Even the bombing of Pearl Harbor weeks later would not deter Hoover from insisting that the California office conduct a thorough investigation into Marguerite’s activities. Under pressure, the agents complied. They monitored Marguerite’s mail and investigated her bank records. They interviewed her landlady and her neighbors and even contacted retired Army colonel Ralph Van Deman for details about her Berlin service. Spies were sent to her lectures to give a full accounting of what Marguerite told her audiences.
But, try as they might, the FBI found no evidence that Marguerite was working as a foreign agent or was a Communist. In fact, Marguerite seemed to have no political leanings at all. She was obviously knowledgeable and opinionated, but agents found no record that she had ever even voted.
The FBI report the agents compiled again revealed Marguerite as a complicated and not altogether sympathetic woman. She and Blake were struggling financially and living off his small military pension and her lectures. Agents discovered two bank accounts, one with about $523, of which $500 came from a bank loan. The other was an account with about $80 that seemed to be related to bridge club activities. Agents speculated that she and Blake were supplementing their meager income by gambling on bridge games they played.
The landlady told the agents that in the five years Marguerite had been her tenant, she had seen her treat Blake “with contempt and cruelty.” Blake, while handsome and educated, was not Marguerite’s intellectual equal. The landlady said Marguerite “often made him the butt of sarcasm and vitreous tirades.”
Marguerite’s wrath was not confined to only her husband, the landlady said. Once Marguerite’s dog got into a fight with a dog belonging to an elderly neighbor. Marguerite “reached out and separated the animals ‘in a perfect fury’ and had struck the old lady, knocking her to the ground.”
While noting Marguerite’s keen intellect, the landlady said she found her tenant to be unethical and unscrupulous. When a visitor knocked at her door to ask a question about one of her lectures, Marguerite slammed the door in the visitor’s face, saying “she could not be troubled with every Tom, Dick and Harry cluttering up her apartment and asking foolish questions.”

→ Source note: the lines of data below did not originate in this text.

(* ===== verification/GoTime.v ===== *)
(** * GoTime: float64 and time.Duration

    What config.go uses of floating point and of the package time. A float64 is an IEEE 754 binary64 value of the Standard
    Library's SpecFloat; a Duration is a number of nanoseconds. *)

From Stdlib Require Import SpecFloat.
From S2P Require Import Prelude GoStd.

(** ** float64 *)

Abbreviation float64 := spec_float.

Definition f64_of_Z (n : Z) : float64 := binary_normalize 53 1024 n 0 false.
Definition f64_mul (a b : float64) : float64 := SFmul 53 1024 a b.
Definition f64_div (a b : float64) : float64 := SFdiv 53 1024 a b.
Definition f64_is_zero (a : float64) : bool := match a with S754_zero _ => true | _ => false end.

(** [uint64(f)] of a value in range: truncation. *)
Definition f64_trunc (a : float64) : Z :=
  match a with
  | S754_finite s m e =>
      let v := if 0 <=? e then Z.pos m * 2 ^ e else Z.pos m / 2 ^ (- e) in if s then - v else v
  | _ => 0
  end.

(** ** time.ParseDuration *)

Definition quoted (s : string) : string := let q := String (byte_of 34) "" in q +:+ s +:+ q.
Definition dur_err (why s : string) : error := errors_New ("time: " +:+ why +:+ " " +:+ quoted s).

(** Digits up to a value above 2^63; [None] on overflow. *)
Fixpoint leadingInt (x : Z) (s : string) : option (Z * string) :=
  match s with
  | String a s' =>
      match digit_val a with
      | Some d =>
          if two63 / 10 <? x then None
          else let y := x * 10 + d in if two63 <? y then None else leadingInt y s'
      | None => Some (x, s)
      end
  | "" => Some (x, "")
  end.

(** The digits after the point: the value of those that fit, the power of ten
    they are to be divided by, the rest. *)
Fixpoint leadingFraction (x : Z) (scale : float64) (overflow : bool) (s : string) : Z * float64 * string :=
  match s with
  | String a s' =>
      match digit_val a with
      | Some d =>
          let y := x * 10 + d in
          if overflow || ((two63 - 1) / 10 <? x) || (two63 <? y) then leadingFraction x scale true s'
          else leadingFraction y (f64_mul scale (f64_of_Z 10)) false s'
      | None => (x, scale, s)
      end
  | "" => (x, scale, "")
  end.

(** The unit: everything up to the next digit or point. *)
Fixpoint span_unit (s : string) : string * string :=
  match s with
  | String a s' =>
      if match digit_val a with Some _ => true | None => bool_decide (a = "."%char) end then ("", s)
      else let '(u, r) := span_unit s' in (String a u, r)
  | "" => ("", "")
  end.

Definition unit_ns (u : string) : option Z :=
  if bool_decide (u = "ns") then Some 1
  else if bool_decide (u = "us") || bool_decide (u = "µs") || bool_decide (u = "μs") then Some 1000
  else if bool_decide (u = "ms") then Some 1000000
  else if bool_decide (u = "s") then Some 1000000000
  else if bool_decide (u = "m") then Some 60000000000
  else if bool_decide (u = "h") then Some 3600000000000
  else None.

(** One number with its unit, and the rest of the string. *)
Definition duration_term (orig s : string) : outcome (Z * string) :=
  let invalid := Err (dur_err "invalid duration" orig) in
  match s with
  | "" => invalid
  | String a _ =>
      if negb (match digit_val a with Some _ => true | None => bool_decide (a = "."%char) end) then invalid
      else match leadingInt 0 s with
      | None => invalid
      | Some (v, s1) =>
          let pre := negb (String.length s1 =? String.length s)%nat in
          let '(f, scale, s2, post) :=
            match s1 with
            | String "." t =>
                let '(f, scale, r) := leadingFraction 0 (f64_of_Z 1) false t in
                (f, scale, r, negb (String.length r =? String.length t)%nat)
            | _ => (0, f64_of_Z 1, s1, false)
            end in
          if negb pre && negb post then invalid
          else
            let '(u, rest) := span_unit s2 in
            if bool_decide (u = "") then Err (dur_err "missing unit in duration" orig)
            else match unit_ns u with
            | None => Err (dur_err ("unknown unit " +:+ quoted u +:+ " in duration") orig)
            | Some unit =>
                if two63 / unit <? v then invalid
                else
                  let v := v * unit +
                    (if 0 <? f then f64_trunc (f64_mul (f64_of_Z f) (f64_div (f64_of_Z unit) scale)) else 0) in
                  if two63 <? v then invalid else Ok (v, rest)
            end
      end
  end.

(** The loop of ParseDuration; every term takes at least one byte. *)
Fixpoint duration_terms (fuel : nat) (orig s : string) (d : Z) : outcome Z :=
  match s, fuel with
  | "", _ => Ok d
  | _, O => Err (dur_err "invalid duration" orig)
  | _, S fuel =>
      match duration_term orig s with
      | Ok (v, rest) =>
          if two63 <? d + v then Err (dur_err "invalid duration" orig) else duration_terms fuel orig rest (d + v)
      | Err e => Err e
      | Panic m => Panic m
      end
  end.

Definition ParseDuration (orig : string) : outcome Z :=
  let '(neg, s) :=
    match orig with String "-" t => (true, t) | String "+" t => (false, t) | _ => (false, orig) end in
  if bool_decide (s = "0") then Ok 0
  else if bool_decide (s = "") then Err (dur_err "invalid duration" orig)
  else match duration_terms (String.length s) orig s 0 with
  | Ok d => if neg then Ok (- d) else if two63 - 1 <? d then Err (dur_err "invalid duration" orig) else Ok d
  | Err e => Err e
  | Panic m => Panic m
  end.

Example parse_hms : ParseDuration "1h15m30.918273645s" = Ok 4530918273645.
Proof. vm_compute. done. Qed.
Example parse_neg : ParseDuration "-1.5ms" = Ok (-1500000).
Proof. vm_compute. done. Qed.
Example parse_no_unit : ParseDuration "30" = Err (dur_err "missing unit in duration" "30").
Proof. vm_compute. done. Qed.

Given the ongoing investigation into Marguerite’s activities, the Los Angeles agents must have been surprised, or at least amused, when on January 20, 1941, Marguerite showed up at the field office offering her services once again for her country. She told the agent who interviewed her that she was a former newspaper woman who had previously worked for the Army intelligence service and that she read and spoke fluently Italian, Russian, and German.
The Bureau declined Marguerite’s offer.